Saved entries:
(* ===== verification/Example.v ===== *)
(** * A concrete kernel state

    Six threads of one domain at time 5000: [tA] runs, [tB] is ready, [tC] and
    [tE] are runnable but in no queue, [tD] waits for its release at 7000 and
    [tI] is the idle thread. The witnesses of the other files evaluate the
    kernel's operations on it. *)
From S2P Require Import Prelude Words Platform State Machine DList RefillList Sporadic Budget Queues QueueSpec Bitmap ReadyQueues CapOps CSpace VSpace Thread.

#[local] Existing Instance example_platform.

Definition tA : Z := 66048.
Definition tB : Z := 67072.
Definition tC : Z := 68096.
Definition tD : Z := 69120.
Definition tE : Z := 70144.
Definition tI : Z := 71168.
Definition scA : Z := 131072.
Definition scB : Z := 131328.
Definition scC : Z := 131584.
Definition scD : Z := 131840.
Definition scE : Z := 132096.
Definition scI : Z := 132352.

Definition ex_ts (ty : _thread_state) (queued release : bool) : thread_state :=
  ThreadState 0 false false false queued release 0 0 ty.
Definition ex_tcb (ts : thread_state) (prio sc : Z) : tcb :=
  Tcb ∅ ts 0 NULL seL4_Fault_NullFault lookup_fault_invalid_root 0 255 prio sc NULL 0 NULL NULL NULL NULL.
Definition ex_sc (tcb time : Z) : sched_context :=
  SchedContext 5000 0 0 tcb NULL NULL 0 NULL 2 0 0 false [Refill time 1000; Refill 0 0].

Definition ex_tcbs : list (Z * tcb) := [
  (tA, ex_tcb (ex_ts ThreadState_Running false false) 5 scA);
  (tB, ex_tcb (ex_ts ThreadState_Running true false) 5 scB);
  (tC, ex_tcb (ex_ts ThreadState_Running false false) 5 scC);
  (tD, ex_tcb (ex_ts ThreadState_Running false true) 7 scD);
  (tE, ex_tcb (ex_ts ThreadState_Running false false) 3 scE);
  (tI, ex_tcb (ex_ts ThreadState_IdleThreadState false false) 0 scI)].
Definition ex_scs : list (Z * sched_context) := [
  (scA, ex_sc tA 4000); (scB, ex_sc tB 3000); (scC, ex_sc tC 2000);
  (scD, ex_sc tD 7000); (scE, ex_sc tE 6000); (scI, ex_sc tI 0)].

(** The capability space of [tA]: a root CNode [cn1] of four slots behind a guard
    of 60 zeros, and below it [cn2] of four slots. *)
Definition cn1 : Z := 262144.
Definition cn2 : Z := 266240.
Definition ep1 : Z := 327680.
Definition nt1 : Z := 328192.
Definition ut1 : Z := 1048576.
Definition slotA : Z := 65536.
Definition slot1 (i : Z) : Z := cn1 + 32 * i.
Definition slot2 (i : Z) : Z := cn2 + 32 * i.
Definition ex_null : cte := Cte cap_null_cap nullMDBNode.
Definition ex_root : cap := cap_cnode_cap 2 60 0 cn1.
Definition ex_ctes : list (Z * cte) := [
  (slotA, Cte ex_root (mdb_node_new (slot1 1) true true NULL));
  (slot1 0, ex_null);
  (slot1 1, Cte (cap_cnode_cap 2 0 0 cn2) (mdb_node_new (slot1 2) true true slotA));
  (slot1 2, Cte (cap_endpoint_cap 0 true true true true ep1) (mdb_node_new (slot1 3) true true (slot1 1)));
  (slot1 3, Cte (cap_untyped_cap 0 false 12 ut1) (mdb_node_new (slot2 0) true true (slot1 2)));
  (slot2 0, Cte (cap_notification_cap 0 true true nt1) (mdb_node_new NULL true true (slot1 3)));
  (slot2 1, ex_null); (slot2 2, ex_null); (slot2 3, ex_null);
  (tA - 480, ex_null); (tB - 480, ex_null); (tC - 480, ex_null); (tD - 480, ex_null); (tE - 480, ex_null);
  (tI - 480, ex_null)].

Definition ex_state : kstate := {|
  ctes := list_to_map ex_ctes; tcbs := list_to_map ex_tcbs;
  eps := {[ep1 := Endpoint NULL NULL EPState_Idle]};
  ntfns := {[nt1 := Notification NULL NULL 0 NULL NULL NtfnState_Idle]}; scs := list_to_map ex_scs;
  replies := ∅; user_mem := ∅;
  ksReadyQueues := <[5%nat := TcbQueue tB tB]> (replicate 256 (TcbQueue NULL NULL));
  ksReadyQueuesL1Bitmap := [1]; ksReadyQueuesL2Bitmap := [[0; 0; 0; 32]];
  ksReleaseQueue := TcbQueue tD tD;
  ksCurThread := tA; ksIdleThread := tI; ksSchedulerAction := 0; ksConsumed := 0; ksReprogram := false;
  ksCurTime := 5000; ksCurSC := scA; ksIdleSC := scI; ksWorkUnitsCompleted := 0;
  intStateIRQTable := ∅; ksCurDomain := 0; ksDomainTime := 0; ksDomScheduleIdx := 0;
  ksDomScheduleStart := 0; ksDomSchedule := [dschedule_make 0 1; 0];
  riscvKSASIDTable := replicate 128 NULL; active_irq := 0; current_extra_caps := [0; 0; 0];
  current_syscall_error := SyscallError 0 0 0 0 0 false seL4_NoError;
  current_lookup_fault := lookup_fault_invalid_root; current_fault := seL4_Fault_NullFault;
  devices := DeviceState (λ _, 5000) (λ _, 0) (λ _ _, 0) 0 0 0 0 0 []
|}.

(** Case analysis over the threads of the example. *)
Lemma ex_tcb_lookup x t : tcbs ex_state !! x = Some t → (x, t) ∈ ex_tcbs.
Proof. apply elem_of_list_to_map_2. Qed.
Ltac ex_threads H :=
  unfold qview in H; apply fmap_Some in H as (?t & H & ->);
  apply ex_tcb_lookup in H; unfold ex_tcbs in H;
  repeat first [apply elem_of_nil in H; done | apply elem_of_cons in H as [[= -> ->]|H]].

Lemma ex_ready dom prio x : ready (qview ex_state) dom prio x ↔ dom = 0 ∧ prio = 5 ∧ x = tB.
Proof.
  split.
  - intros (r & Hx). unfold qview in Hx. destruct (tcbs ex_state !! x) as [t|] eqn:Ht; [|done].
    apply ex_tcb_lookup in Ht. simpl in Hx. unfold ex_tcbs in Ht.
    repeat first [by apply elem_of_nil in Ht | apply elem_of_cons in Ht as [[= -> ->]|Ht]]; vm_compute in Hx; by simplify_eq.
  - intros (-> & -> & ->). by exists false.
Qed.
Lemma ex_awaiting x : awaiting (qview ex_state) x ↔ x = tD.
Proof.
  split.
  - intros (b & d & p & Hx). unfold qview in Hx. destruct (tcbs ex_state !! x) as [t|] eqn:Ht; [|done].
    apply ex_tcb_lookup in Ht. simpl in Hx. unfold ex_tcbs in Ht.
    repeat first [by apply elem_of_nil in Ht | apply elem_of_cons in Ht as [[= -> ->]|Ht]]; vm_compute in Hx; by simplify_eq.
  - intros ->. by exists false, 0, 7.
Qed.

Lemma ex_ready_list prio : 0 ≤ prio < 256 →
  queue_holds ex_state (Qready 0 prio) (if prio =? 5 then [tB] else []).
Proof.
  intros Hp. unfold queue_holds, ready_list, slot. destruct (Z.eqb_spec prio 5) as [->|Hne].
  - exists (TcbQueue tB tB). split_and!; [done| |].
    + split_and!; [by repeat constructor; set_solver|by vm_compute|done..].
    + intros x. rewrite ex_ready. set_solver.
  - exists (TcbQueue NULL NULL). split_and!.
    + change (ksReadyQueues ex_state) with (<[5%nat := TcbQueue tB tB]> (replicate 256 (TcbQueue NULL NULL))).
      rewrite list_lookup_insert_ne by lia. apply lookup_replicate_2. lia.
    + apply dlist_nil.
    + intros x. rewrite ex_ready. set_solver.
Qed.

Lemma ex_queues_ok : queues_ok (qview ex_state) (sched_links ex_state) (ksReadyQueues ex_state) (ksReleaseQueue ex_state).
Proof.
  split.
  - intros x i Hx. ex_threads Hx; unfold valid_slot; vm_compute; naive_solver.
  - intros dom prio [Hd Hp]. assert (dom = 0) as -> by (change numDomains with 1 in Hd; lia).
    eexists. by apply (ex_ready_list prio).
  - exists [tD]. split.
    + split_and!; [by repeat constructor; set_solver|by vm_compute|done..].
    + intros x. rewrite ex_awaiting. set_solver.
  - intros x i Hx. by ex_threads Hx.
  - intros x i Hx. by ex_threads Hx.
Qed.

Lemma ex_sched_inv : sched_inv ex_state.
Proof.
  split_and!; [apply ex_queues_ok| |by vm_compute|by vm_compute].
  intros dom Hd. assert (dom = 0) as -> by (change numDomains with 1 in Hd; lia).
  exists (λ p, p =? 5). split.
  - exists 1, [0; 0; 0; 32]. split_and!; [done..|]. split_and!; [lia..|done|]. intros i Hi.
    assert (i = 0 ∨ i = 1 ∨ i = 2 ∨ i = 3) as [->|[->|[->| ->]]] by lia;
      [exists 32|exists 0..]; (split_and!; [done|unfold is_word; lia| |done]); intros j Hj.
    + change 32 with (2 ^ 5). rewrite Z.pow2_bits_eqb by lia. rewrite Z.eqb_sym. f_equal.
    + rewrite Z.testbit_0_l. symmetry. apply Z.eqb_neq. lia.
    + rewrite Z.testbit_0_l. symmetry. apply Z.eqb_neq. lia.
    + rewrite Z.testbit_0_l. symmetry. apply Z.eqb_neq. lia.
  - intros p Hp. setoid_rewrite ex_ready. rewrite Z.eqb_eq. naive_solver.
Qed.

◆ WORK TASK:
Once the line with "Definition ex_null : cte" is found in the records above, print exactly that line and every line after it through the line with "(slot1 1, Cte".

◆ SOLUTION FOR THIS PROBLEM:
Definition ex_null : cte := Cte cap_null_cap nullMDBNode.
Definition ex_root : cap := cap_cnode_cap 2 60 0 cn1.
Definition ex_ctes : list (Z * cte) := [
  (slotA, Cte ex_root (mdb_node_new (slot1 1) true true NULL));
  (slot1 0, ex_null);
  (slot1 1, Cte (cap_cnode_cap 2 0 0 cn2) (mdb_node_new (slot1 2) true true slotA));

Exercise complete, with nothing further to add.